Grilled steak with fresh vegetables and herbs

Diary foods include a wide variety of types of foods from whole milk through to low fat yogurts. Milk and dairy products are most often from cows, however there are options to consider including goats milk, soy milk products and almond milk products that are not true dairy. Dairy products contain milk sugar, known as lactose, as well as vitamins and trace minerals and larger amounts of calcium.

Unlike other food groups, humans can live without consuming dairy products since the nutritional elements in dairy is available through other food sources. For many years, diets, particularly restrictive types of diets, recommended the complete removal of diary products. New research tends to indicate that choosing low fat types of cheeses, yogurts and milk may actually help increase weight loss. Surprisingly the addition of these foods, which are in portion controlled in the tests, did not increase the subject’s actual caloric intake as the people actually cut back on other portion sizes when consuming dairy. 1

The same study showed that people adding low fat dairy to their weight loss program actually lost more body fat than those that had no dairy intake on the same caloric diet. The weight loss was most pronounced around the midsection, with this fat deposit being linked to heart attack and cardiovascular disease. This development of the “apple” shaped body during weight gain can have increasing risk for women in the development of cardiovascular disease, high blood pressure, diabetes and some types of cancers.2 Researchers hypothesized that the combination of minerals, particularly magnesium and phosphorous, may actually make the calcium in diary more effective in breaking down cellular fat.  This was also confirmed by comparing the weight loss with calcium supplements and diary products, with the dairy product subjects losing more weight than those taking supplements. 3

There is some evident of mixed results with regards to adding dairy products to a diet for weight loss. Several studies including one by the University of British Columbia in Canada found that there was no significant difference in a majority of studies between the control groups and those that supplemented their diets with diary products or calcium supplements.4  Yet other critics point out that many of the research studies were funded, at least in part, by the Dairy Council, which was disclosed in each of the applicable research studies.

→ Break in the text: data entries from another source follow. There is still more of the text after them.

(* ===== verification/OliaSender.v ===== *)
(** The OLIA congestion controller, coupled over the paths of a connection
    (src/mp-quic/congestion: olia.go, olia_sender.go).

    The senders of all paths share a map; an acknowledgement on one path reads the
    windows and round-trip times of all and sets the [epsilon] of all.  Operations take
    the map and the path they are called on.  The order in which the first loop of
    [getEpsilon] ranges over the map is an argument; the other loops do not depend on
    it. *)

From Stdlib Require Import ZArith Lia SpecFloat QArith Qring.
From stdpp Require Import prelude numbers list gmap.
From S2P Require Import Prelude Wire ReceivedPackets Handshake RTTStats CubicSender.

Open Scope Z_scope.

(** * The algorithm of one path *)

Definition scale : Z := 10.

Record Olia : Type := {
  loss1 : Z; loss2 : Z; loss3 : Z; epsilonNum : Z; epsilonDen : Z; sndCwndCnt : Z
}.
Definition NewOlia (ackedBytes : Z) : Olia := {|
  loss1 := ackedBytes; loss2 := ackedBytes; loss3 := ackedBytes; epsilonNum := 0; epsilonDen := 1; sndCwndCnt := 0
|}.
Definition oliaScale (val scale : Z) : Z := u64 (Z.shiftl val scale).
Definition olia_Reset (o : Olia) : Olia := {|
  loss1 := 0; loss2 := 0; loss3 := 0; epsilonNum := 0; epsilonDen := 1; sndCwndCnt := 0
|}.
Definition SmoothedBytesBetweenLosses (o : Olia) : Z :=
  Z.max (u64 (loss3 o - loss2 o)) (u64 (loss2 o - loss1 o)).
Definition UpdateAckedSinceLastLoss (o : Olia) (ackedBytes : Z) : Olia := {|
  loss1 := loss1 o; loss2 := loss2 o; loss3 := u64 (loss3 o + ackedBytes);
  epsilonNum := epsilonNum o; epsilonDen := epsilonDen o; sndCwndCnt := sndCwndCnt o
|}.
Definition olia_loss (o : Olia) : Olia := {|
  loss1 := loss2 o; loss2 := loss3 o; loss3 := loss3 o;
  epsilonNum := epsilonNum o; epsilonDen := epsilonDen o; sndCwndCnt := sndCwndCnt o
|}.
Definition set_epsilon (o : Olia) (num den : Z) : Olia := {|
  loss1 := loss1 o; loss2 := loss2 o; loss3 := loss3 o;
  epsilonNum := num; epsilonDen := den; sndCwndCnt := sndCwndCnt o
|}.
Definition set_count (o : Olia) (n : Z) : Olia := {|
  loss1 := loss1 o; loss2 := loss2 o; loss3 := loss3 o;
  epsilonNum := epsilonNum o; epsilonDen := epsilonDen o; sndCwndCnt := n
|}.

(** The change of the counter, in 2^-10 packets. *)
Definition olia_increment (o : Olia) (currentCongestionWindow rate cwndScaled : Z) : Z :=
  let incDen := u64 (u64 (epsilonDen o * currentCongestionWindow) * rate) in
  let incDen := if decide (incDen = 0) then 1 else incDen in
  let squared := u64 (u64 (epsilonDen o * cwndScaled) * cwndScaled) in
  let part incNum := i64 (oliaScale incNum scale / incDen) in
  if decide (epsilonNum o = -1) then
    if decide (squared < rate) then i64 (- part (u64 (rate - squared))) else part (u64 (squared - rate))
  else part (u64 (u64 (u64 (epsilonNum o) * rate) + squared)).

Definition olia_CongestionWindowAfterAck (o : Olia) (currentCongestionWindow rate cwndScaled : Z) : Olia * Z :=
  let count := i64 (sndCwndCnt o + olia_increment o currentCongestionWindow rate cwndScaled) in
  if decide (2 ^ scale - 1 ≤ count) then (set_count o 0, u64 (currentCongestionWindow + 1))
  else if decide (count ≤ 0 - 2 ^ scale + 1) then
    (set_count o 0, MaxPacketNumber_ 1 (u64 (currentCongestionWindow - 1)))
  else (set_count o count, currentCongestionWindow).

(** * The senders *)

Record OliaSender : Type := {
  o_hybridSlowStart : Hybrid.HybridSlowStart;
  o_prr : Prr.PrrSender;
  o_rttStats : RTTStats;
  o_stats : connectionStats;
  o_olia : Olia;
  o_largestSentPacketNumber : Z;
  o_largestAckedPacketNumber : Z;
  o_largestSentAtLastCutback : Z;
  o_congestionWindow : Z;
  o_slowstartThreshold : Z;
  o_lastCutbackExitedSlowstart : bool;
  o_slowStartLargeReduction : bool;
  o_minCongestionWindow : Z;
  o_maxTCPCongestionWindow : Z;
  o_numConnections : Z;
  o_congestionWindowCount : Z;
  o_initialCongestionWindow : Z;
  o_initialMaxCongestionWindow : Z
}.

Definition NewOliaSender (stats : RTTStats) (initialCongestionWindow initialMaxCongestionWindow : Z) :
    OliaSender := {|
  o_hybridSlowStart := Hybrid.zero; o_prr := Prr.zero; o_rttStats := stats;
  o_stats := {| slowstartPacketsLost := 0; slowstartBytesLost := 0 |}; o_olia := NewOlia 0;
  o_largestSentPacketNumber := 0; o_largestAckedPacketNumber := 0; o_largestSentAtLastCutback := 0;
  o_congestionWindow := initialCongestionWindow; o_slowstartThreshold := initialMaxCongestionWindow;
  o_lastCutbackExitedSlowstart := false; o_slowStartLargeReduction := false;
  o_minCongestionWindow := defaultMinimumCongestionWindow;
  o_maxTCPCongestionWindow := initialMaxCongestionWindow; o_numConnections := defaultNumConnections;
  o_congestionWindowCount := 0; o_initialCongestionWindow := initialCongestionWindow;
  o_initialMaxCongestionWindow := initialMaxCongestionWindow
|}.

(** Assignments to groups of fields. *)
Definition o_set_window (o : OliaSender) (ol : Olia) (window threshold count : Z) : OliaSender := {|
  o_hybridSlowStart := o_hybridSlowStart o; o_prr := o_prr o; o_rttStats := o_rttStats o; o_stats := o_stats o;
  o_olia := ol; o_largestSentPacketNumber := o_largestSentPacketNumber o;
  o_largestAckedPacketNumber := o_largestAckedPacketNumber o;
  o_largestSentAtLastCutback := o_largestSentAtLastCutback o; o_congestionWindow := window;
  o_slowstartThreshold := threshold; o_lastCutbackExitedSlowstart := o_lastCutbackExitedSlowstart o;
  o_slowStartLargeReduction := o_slowStartLargeReduction o; o_minCongestionWindow := o_minCongestionWindow o;
  o_maxTCPCongestionWindow := o_maxTCPCongestionWindow o; o_numConnections := o_numConnections o;
  o_congestionWindowCount := count; o_initialCongestionWindow := o_initialCongestionWindow o;
  o_initialMaxCongestionWindow := o_initialMaxCongestionWindow o
|}.
Definition o_set_packets (o : OliaSender) (hy : Hybrid.HybridSlowStart) (p : Prr.PrrSender)
    (sent acked cutback : Z) : OliaSender := {|
  o_hybridSlowStart := hy; o_prr := p; o_rttStats := o_rttStats o; o_stats := o_stats o; o_olia := o_olia o;
  o_largestSentPacketNumber := sent; o_largestAckedPacketNumber := acked;
  o_largestSentAtLastCutback := cutback; o_congestionWindow := o_congestionWindow o;
  o_slowstartThreshold := o_slowstartThreshold o;
  o_lastCutbackExitedSlowstart := o_lastCutbackExitedSlowstart o;
  o_slowStartLargeReduction := o_slowStartLargeReduction o; o_minCongestionWindow := o_minCongestionWindow o;
  o_maxTCPCongestionWindow := o_maxTCPCongestionWindow o; o_numConnections := o_numConnections o;
  o_congestionWindowCount := o_congestionWindowCount o;
  o_initialCongestionWindow := o_initialCongestionWindow o;
  o_initialMaxCongestionWindow := o_initialMaxCongestionWindow o
|}.
Definition o_set_stats (o : OliaSender) (r : RTTStats) (st : connectionStats) (exited large : bool) (max n : Z) :
    OliaSender := {|
  o_hybridSlowStart := o_hybridSlowStart o; o_prr := o_prr o; o_rttStats := r; o_stats := st;
  o_olia := o_olia o; o_largestSentPacketNumber := o_largestSentPacketNumber o;
  o_largestAckedPacketNumber := o_largestAckedPacketNumber o;
  o_largestSentAtLastCutback := o_largestSentAtLastCutback o; o_congestionWindow := o_congestionWindow o;
  o_slowstartThreshold := o_slowstartThreshold o; o_lastCutbackExitedSlowstart := exited;
  o_slowStartLargeReduction := large; o_minCongestionWindow := o_minCongestionWindow o;
  o_maxTCPCongestionWindow := max; o_numConnections := n;
  o_congestionWindowCount := o_congestionWindowCount o;
  o_initialCongestionWindow := o_initialCongestionWindow o;
  o_initialMaxCongestionWindow := o_initialMaxCongestionWindow o
|}.

Definition o_InRecovery (o : OliaSender) : bool :=
  bool_decide (o_largestAckedPacketNumber o ≤ o_largestSentAtLastCutback o ∧ o_largestAckedPacketNumber o ≠ 0).
Definition o_GetCongestionWindow (o : OliaSender) : Z := u64 (o_congestionWindow o * DefaultTCPMSS).
Definition o_GetSlowStartThreshold (o : OliaSender) : Z := u64 (o_slowstartThreshold o * DefaultTCPMSS).
Definition o_InSlowStart (o : OliaSender) : bool :=
  bool_decide (o_GetCongestionWindow o < o_GetSlowStartThreshold o).
Definition o_ExitSlowstart (o : OliaSender) : OliaSender :=
  o_set_window o (o_olia o) (o_congestionWindow o) (o_congestionWindow o) (o_congestionWindowCount o).
Definition o_TimeUntilSend (o : OliaSender) (bytesInFlight : Z) : Z :=
  if o_InRecovery o
  then Prr.TimeUntilSend (o_prr o) (o_GetCongestionWindow o) bytesInFlight (o_GetSlowStartThreshold o)
  else if decide (bytesInFlight < o_GetCongestionWindow o) then 0 else InfDuration.
Definition o_OnPacketSent (o : OliaSender) (packetNumber bytes : Z) (isRetransmittable : bool) : OliaSender * bool :=
  if isRetransmittable then
    let p := if o_InRecovery o then Prr.OnPacketSent (o_prr o) bytes else o_prr o in
    (o_set_packets o (Hybrid.OnPacketSent (o_hybridSlowStart o) packetNumber) p packetNumber
       (o_largestAckedPacketNumber o) (o_largestSentAtLastCutback o), true)
  else (o, false).
Definition o_MaybeExitSlowStart (o : OliaSender) : OliaSender :=
  if o_InSlowStart o then
    let '(hy, exit) := Hybrid.ShouldExitSlowStart (o_hybridSlowStart o) (latestRTT (o_rttStats o))
                         (minRTT (o_rttStats o)) (o_GetCongestionWindow o / DefaultTCPMSS) in
    let o := o_set_packets o hy (o_prr o) (o_largestSentPacketNumber o) (o_largestAckedPacketNumber o)
               (o_largestSentAtLastCutback o) in
    if (exit : bool) then o_ExitSlowstart o else o
  else o.
Definition o_isCwndLimited (o : OliaSender) (bytesInFlight : Z) : bool :=
  let window := o_GetCongestionWindow o in
  if decide (window ≤ bytesInFlight) then true
  else
    let availableBytes := u64 (window - bytesInFlight) in
    let slowStartLimited := o_InSlowStart o && bool_decide (window / 2 < bytesInFlight) in
    slowStartLimited || bool_decide (availableBytes ≤ maxBurstBytes).
Definition o_RenoBeta (o : OliaSender) : spec_float :=
  F32.div (F32.add (F32.sub (F32.of_Z (o_numConnections o)) (F32.of_Z 1)) renoBeta) (F32.of_Z (o_numConnections o)).

(** * What the paths share *)

Notation senders := (gmap Z OliaSender).

Definition getMaxCwnd (m : senders) : Z :=
  map_fold (λ _ os best, MaxPacketNumber_ best (o_congestionWindow os)) 0 m.

Definition getRate (m : senders) (pathRTT : Z) : Z :=
  let rate := map_fold (λ _ os rate,
                let scaledNum := u64 (oliaScale (u64 (o_congestionWindow os)) scale * u64 pathRTT) in
                if decide (smoothedRTT (o_rttStats os) ≠ 0)
                then u64 (rate + scaledNum / u64 (smoothedRTT (o_rttStats os))) else rate) 1 m in
  u64 (rate * rate).

(** The square of the round-trip time and the bytes between losses of a path. *)
Definition squared_rtt (os : OliaSender) : Z := i64 (smoothedRTT (o_rttStats os) * smoothedRTT (o_rttStats os)).
Definition path_bytes (os : OliaSender) : Z := SmoothedBytesBetweenLosses (o_olia os).
(** [int64(tmpBytes) * bestRTT.Nanoseconds() >= int64(bestBytes) * tmpRTT.Nanoseconds()] *)
Definition at_least_best (best : Z * Z) (os : OliaSender) : bool :=
  bool_decide (i64 (i64 best.2 * squared_rtt os) ≤ i64 (i64 (path_bytes os) * best.1)).

Definition best_path (order : list OliaSender) : Z * Z :=
  foldl (λ best os, if at_least_best best os then (squared_rtt os, path_bytes os) else best) (0, 0) order.

Definition count_if (P : OliaSender → bool) (m : senders) : Z :=
  map_fold (λ _ os n, if P os then u8 (n + 1) else n) 0 m.

(** [order] is the order of the first loop over the map. *)
Definition getEpsilon (m : senders) (order : list OliaSender) : senders :=
  let maxCwnd := getMaxCwnd m in
  let best := best_path order in
  let M := count_if (λ os, bool_decide (o_congestionWindow os = maxCwnd)) m in
  let BNotM := count_if (λ os, negb (bool_decide (o_congestionWindow os = maxCwnd)) && at_least_best best os) m in
  let n := u32 (Z.of_nat (size m)) in
  let epsilon os num den := o_set_window os (set_epsilon (o_olia os) num den) (o_congestionWindow os)
                              (o_slowstartThreshold os) (o_congestionWindowCount os) in
  (λ os,
     if decide (BNotM = 0) then epsilon os 0 1
     else if bool_decide (o_congestionWindow os < maxCwnd) && at_least_best best os
     then epsilon os 1 (u32 (n * BNotM))
     else if decide (o_congestionWindow os = maxCwnd) then epsilon os (-1) (u32 (n * M))
     else epsilon os 0 1) <$> m.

The researchers in these studies did report that effective weight loss over time required a decrease in calories consumed and an increase in calories burned, which could not happen just by adding a particular food group to a diet.

Dairy Servings

Dairy servings, according to the USDA Dietary Guidelines for Americans need to be the smallest portion of foods consumed at a meal. Generally most adults can consume up to three servings per day with one serving equally 8 ounces of milk, ½ cup of yogurt or one ounce of cheese. Once ounce of cheese is approximately a one inch cube, which is typically much smaller than the average person estimates as being one ounce. This lack of ability to appropriate estimate a serving size can lead to problems in consuming larger than estimated amounts of dairy. This can increase both saturated fat intake as well as the intake of calories, especially if the cheese is made from whole milk. Selecting low fat or reduced fat options helps to cut the calories that are inherent in all dairy products.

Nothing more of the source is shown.